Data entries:

BEGIN

(* ===== verification/SpscQueue.v ===== *)
(** * [include/chronosx/spsc_queue.hpp]: the lock-free SPSC queue

    The three members of the class as a record, its operations as the thread
    that runs them alone executes them, and the refinement to a bounded FIFO
    list.  [SpscConcurrent.v] interleaves the two threads. *)

From S2P Require Import Prelude Types Ring.

Record SPSCQueue (T : Type) := mkSPSCQueue {
  spsc_head_ : Z;
  spsc_tail_ : Z;
  spsc_buffer_ : list T;
}.
Arguments mkSPSCQueue {T} _ _ _.
Arguments spsc_head_ {T} _.
Arguments spsc_tail_ {T} _.
Arguments spsc_buffer_ {T} _.

Section SPSCQueue.
Context {T : Type} `{Inhabited T} (Capacity : Z).

Definition kIndexMask : Z := u64 (Capacity - 1).

(** [SPSCQueue() = default]: zero indices, [Capacity] value-initialised cells. *)
Definition SPSCQueue_default : SPSCQueue T :=
  mkSPSCQueue 0 0 (replicate (Z.to_nat Capacity) inhabitant).

Definition try_push (q : SPSCQueue T) (item : T) : option (bool * SPSCQueue T) :=
  let tail := spsc_tail_ q in
  let head := spsc_head_ q in
  if Capacity <=? u64 (tail - head) then Some (false, q)
  else
    buffer ← (spsc_buffer_ q).[Z.land tail kIndexMask <- item];
    Some (true, mkSPSCQueue head (u64 (tail + 1)) buffer).

Definition try_pop (q : SPSCQueue T) : option (option T * SPSCQueue T) :=
  let head := spsc_head_ q in
  let tail := spsc_tail_ q in
  if head =? tail then Some (None, q)
  else
    item ← (spsc_buffer_ q).[Z.land head kIndexMask];
    Some (Some item, mkSPSCQueue (u64 (head + 1)) tail (spsc_buffer_ q)).

Definition size_approx (q : SPSCQueue T) : Z := u64 (spsc_tail_ q - spsc_head_ q).

Definition empty_approx (q : SPSCQueue T) : bool := size_approx q =? 0.

Definition full_approx (q : SPSCQueue T) : bool := Capacity <=? size_approx q.

(** ** The abstract queue *)

Inductive SpscOp := OpPush (item : T) | OpPop.
Inductive SpscReply := DidPush (ok : bool) | DidPop (item : option T).

Definition spsc_apply (q : SPSCQueue T) (o : SpscOp) : option (SpscReply * SPSCQueue T) :=
  match o with
  | OpPush item => '(ok, q') ← try_push q item; Some (DidPush ok, q')
  | OpPop => '(item, q') ← try_pop q; Some (DidPop item, q')
  end.

Fixpoint spsc_run (q : SPSCQueue T) (ops : list SpscOp) : option (list SpscReply * SPSCQueue T) :=
  match ops with
  | [] => Some ([], q)
  | o :: ops =>
      '(r, q') ← spsc_apply q o;
      '(rs, q'') ← spsc_run q' ops;
      Some (r :: rs, q'')
  end.

(** A FIFO list that refuses a push at [Capacity] elements. *)
Definition fifo_apply (l : list T) (o : SpscOp) : SpscReply * list T :=
  match o, l with
  | OpPush item, _ =>
      if bool_decide (zlen l < Capacity) then (DidPush true, l ++ [item]) else (DidPush false, l)
  | OpPop, [] => (DidPop None, [])
  | OpPop, item :: l => (DidPop (Some item), l)
  end.

Fixpoint fifo_run (l : list T) (ops : list SpscOp) : list SpscReply * list T :=
  match ops with
  | [] => ([], l)
  | o :: ops =>
      let '(r, l') := fifo_apply l o in
      let '(rs, l'') := fifo_run l' ops in
      (r :: rs, l'')
  end.

(** ** Refinement *)

Definition spsc_repr (q : SPSCQueue T) (l : list T) : Prop :=
  fits 64 (spsc_head_ q) /\
  spsc_tail_ q = u64 (spsc_head_ q + zlen l) /\
  ring_repr Capacity (spsc_buffer_ q) (spsc_head_ q) l.

(** The template's [requires PowerOfTwoCapacity<Capacity>]. *)
Hypothesis Capacity_fits : fits 64 Capacity.
Hypothesis Capacity_pow2 : is_power_of_two Capacity = true.

Lemma Capacity_exp : exists k, 0 <= k < 64 /\ Capacity = 2 ^ k.
Proof. by apply is_power_of_two_inv. Qed.

Lemma Capacity_bounds : 0 < Capacity <= 2 ^ 63.
Proof.
  destruct Capacity_exp as (k & Hk & ->). split; [apply pow2_pos; lia|].
  apply Z.pow_le_mono_r; lia.
Qed.

Lemma kIndexMask_index x : Z.land (u64 x) kIndexMask = x mod Capacity.
Proof.
  pose proof Capacity_bounds. unfold kIndexMask. rewrite (wrap_small 64 (Capacity - 1)) by (unfold fits; lia).
  destruct Capacity_exp as (k & Hk & ->). apply mask_index; lia.
Qed.

Lemma kIndexMask_fits x : fits 64 x -> Z.land x kIndexMask = x mod Capacity.
Proof. intros Hx. by rewrite <-kIndexMask_index, wrap_small. Qed.

Lemma spsc_size_approx q l : spsc_repr q l -> size_approx q = zlen l.
Proof.
  intros (Hh & Ht & _ & Hle & _). pose proof Capacity_bounds. pose proof (zlen_nonneg l).
  unfold size_approx. rewrite Ht, wrap_sub_l.
  replace (_ - _) with (zlen l) by lia. apply wrap_small. unfold fits. lia.
Qed.

Lemma SPSCQueue_default_repr : spsc_repr SPSCQueue_default [].
Proof.
  pose proof Capacity_bounds. split_and!; [done|done|]. apply ring_repr_nil. simpl.
  rewrite zlen_replicate. lia.
Qed.

Lemma try_push_room q l x :
  spsc_repr q l -> zlen l < Capacity ->
  exists q', try_push q x = Some (true, q') /\ spsc_repr q' (l ++ [x]).
Proof.
  intros Hq Hlt. pose proof Hq as (Hh & Ht & Hr). pose proof Capacity_bounds.
  unfold try_push. fold (size_approx q). rewrite (spsc_size_approx q l Hq).
  destruct (Z.leb_spec Capacity (zlen l)); [lia|].
  rewrite Ht, kIndexMask_index.
  destruct (ring_repr_push Capacity _ _ _ x ltac:(lia) Hr Hlt) as (buf & -> & Hr').
  eexists; split; [done|]. split_and!; [done| |done]. simpl.
  autorewrite with zlen. rewrite wrap_add_l by lia. f_equal. lia.
Qed.

Lemma try_push_full q l x :
  spsc_repr q l -> zlen l = Capacity -> try_push q x = Some (false, q).
Proof.
  intros Hq Heq. unfold try_push. fold (size_approx q). rewrite (spsc_size_approx q l Hq).
  destruct (Z.leb_spec Capacity (zlen l)); [done|lia].
Qed.

Lemma spsc_head_eq_tail q l :
  spsc_repr q l -> (spsc_head_ q =? spsc_tail_ q) = bool_decide (l = []).
Proof.
  intros Hq. pose proof (spsc_size_approx q l Hq) as Hs. unfold size_approx in Hs.
  destruct Hq as (Hh & Ht & _). apply Bool.eq_iff_eq_true.
  rewrite Z.eqb_eq, bool_decide_eq_true. split.
  - intros He. rewrite He, Z.sub_diag in Hs. by destruct l.
  - intros ->. rewrite Ht. autorewrite with zlen. rewrite Z.add_0_r. by rewrite wrap_small.
Qed.

Lemma try_pop_empty q : spsc_repr q [] -> try_pop q = Some (None, q).
Proof. intros Hq. unfold try_pop. by rewrite (spsc_head_eq_tail q [] Hq). Qed.

Lemma try_pop_cons q x l :
  spsc_repr q (x :: l) ->
  exists q', try_pop q = Some (Some x, q') /\ spsc_repr q' l.
Proof.
  intros Hq. unfold try_pop. rewrite (spsc_head_eq_tail q _ Hq). simpl.
  destruct Hq as (Hh & Ht & Hr). apply ring_repr_pop in Hr as [Hget Hr].
  rewrite (kIndexMask_fits _ Hh), Hget. simpl.
  eexists; split; [done|]. split_and!; simpl.
  - by apply wrap_fits.
  - rewrite Ht. autorewrite with zlen. rewrite wrap_add_l by lia. f_equal. lia.
  - eapply ring_repr_index; [|done]. destruct Capacity_exp as (k & Hk & ->).
    symmetry. apply mod_u64. lia.
Qed.

Lemma spsc_apply_refines q l o :
  spsc_repr q l ->
  exists q', spsc_apply q o = Some ((fifo_apply l o).1, q') /\ spsc_repr q' (fifo_apply l o).2.
Proof.
  intros Hq. destruct o as [x|]; simpl.
  - case_bool_decide.
    + destruct (try_push_room q l x) as (q' & -> & ?); eauto.
    + assert (zlen l = Capacity) by (destruct Hq as (_ & _ & _ & ? & _); lia).
      rewrite (try_push_full q l x) by done. eauto.
  - destruct l as [|x l]; simpl.
    + rewrite try_pop_empty by done. eauto.
    + destruct (try_pop_cons q x l Hq) as (q' & -> & ?). eauto.
Qed.

Lemma spsc_run_refines_from q l ops :
  spsc_repr q l ->
  exists q', spsc_run q ops = Some ((fifo_run l ops).1, q') /\ spsc_repr q' (fifo_run l ops).2.
Proof.
  revert q l. induction ops as [|o ops IH]; intros q l Hq; simpl; [eauto|].
  destruct (spsc_apply_refines q l o Hq) as (q1 & -> & H1). simpl.
  destruct (fifo_apply l o) as [r l1]. simpl in *.
  destruct (IH q1 l1 H1) as (q2 & -> & H2). simpl.
  destruct (fifo_run l1 ops) as [rs l2]. eauto.
Qed.

(** C19: the SPSC queue refines a bounded FIFO list.  From any state that
    represents a list, whatever its indices are (so also across the wrap-around
    of [head_] and [tail_] at [2^64]), every sequence of [try_push] and
    [try_pop] runs without touching a cell outside of [buffer_], answers exactly
    what the bounded FIFO answers, and ends in a state that represents the
    FIFO's list, whose length [size_approx] returns. *)
Theorem spsc_refines_fifo (q : SPSCQueue T) (l : list T) (ops : list SpscOp) :
  spsc_repr q l ->
  exists q', spsc_run q ops = Some ((fifo_run l ops).1, q')
    /\ spsc_repr q' (fifo_run l ops).2
    /\ size_approx q' = zlen (fifo_run l ops).2.
Proof.
  intros (q' & Hrun & Hq')%(spsc_run_refines_from q l ops).
  exists q'. split_and!; [done|done|]. by apply spsc_size_approx.
Qed.

End SPSCQueue.

(** A queue of capacity 4 whose indices are about to wrap around at [2^64]. *)
Lemma spsc_refines_fifo_witness :
  let q := mkSPSCQueue (2 ^ 64 - 2) (2 ^ 64 - 1) [0; 0; 7; 0] in
  let ops := [OpPush 8; OpPush 9; OpPush 10; OpPush 11; OpPop; OpPop] in
  exists q', spsc_run 4 q ops
      = Some ([DidPush true; DidPush true; DidPush true; DidPush false; DidPop (Some 7); DidPop (Some 8)], q')
    /\ spsc_repr 4 q' [9; 10] /\ size_approx q' = 2.
Proof.
  apply (spsc_refines_fifo 4 ltac:(done) ltac:(done) _ [7]).
  split_and!; [done|done|]. split_and!; [done|done|].
  intros [|i] x; [by intros [= <-]|done].
Defined.

#[export] Instance SPSCQueue_fifo {T} `{Inhabited T} (k : Z) (Hk : 0 <= k < 64) :
  BoundedFifo (SPSCQueue T) T.
Proof.
  assert (fits 64 (2 ^ k)) as Hfits.
  { split; [apply Z.pow_nonneg; lia|]. apply Z.pow_lt_mono_r; lia. }
  refine {| bf_repr := spsc_repr (2 ^ k); bf_pop := try_pop (2 ^ k) |}.
  - intros q. by apply try_pop_empty; auto using is_power_of_two_pow.
  - intros q x l. by apply try_pop_cons; auto using is_power_of_two_pow.
Defined.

END

INSTRUCTIONS TO FOLLOW
From the first line above through the line that contains "mkSPSCQueue 0 0", quote each line exactly. Output nothing more.

TASK SOLUTION
(* ===== verification/SpscQueue.v ===== *)
(** * [include/chronosx/spsc_queue.hpp]: the lock-free SPSC queue

    The three members of the class as a record, its operations as the thread
    that runs them alone executes them, and the refinement to a bounded FIFO
    list.  [SpscConcurrent.v] interleaves the two threads. *)

From S2P Require Import Prelude Types Ring.

Record SPSCQueue (T : Type) := mkSPSCQueue {
  spsc_head_ : Z;
  spsc_tail_ : Z;
  spsc_buffer_ : list T;
}.
Arguments mkSPSCQueue {T} _ _ _.
Arguments spsc_head_ {T} _.
Arguments spsc_tail_ {T} _.
Arguments spsc_buffer_ {T} _.

Section SPSCQueue.
Context {T : Type} `{Inhabited T} (Capacity : Z).

Definition kIndexMask : Z := u64 (Capacity - 1).

(** [SPSCQueue() = default]: zero indices, [Capacity] value-initialised cells. *)
Definition SPSCQueue_default : SPSCQueue T :=
  mkSPSCQueue 0 0 (replicate (Z.to_nat Capacity) inhabitant).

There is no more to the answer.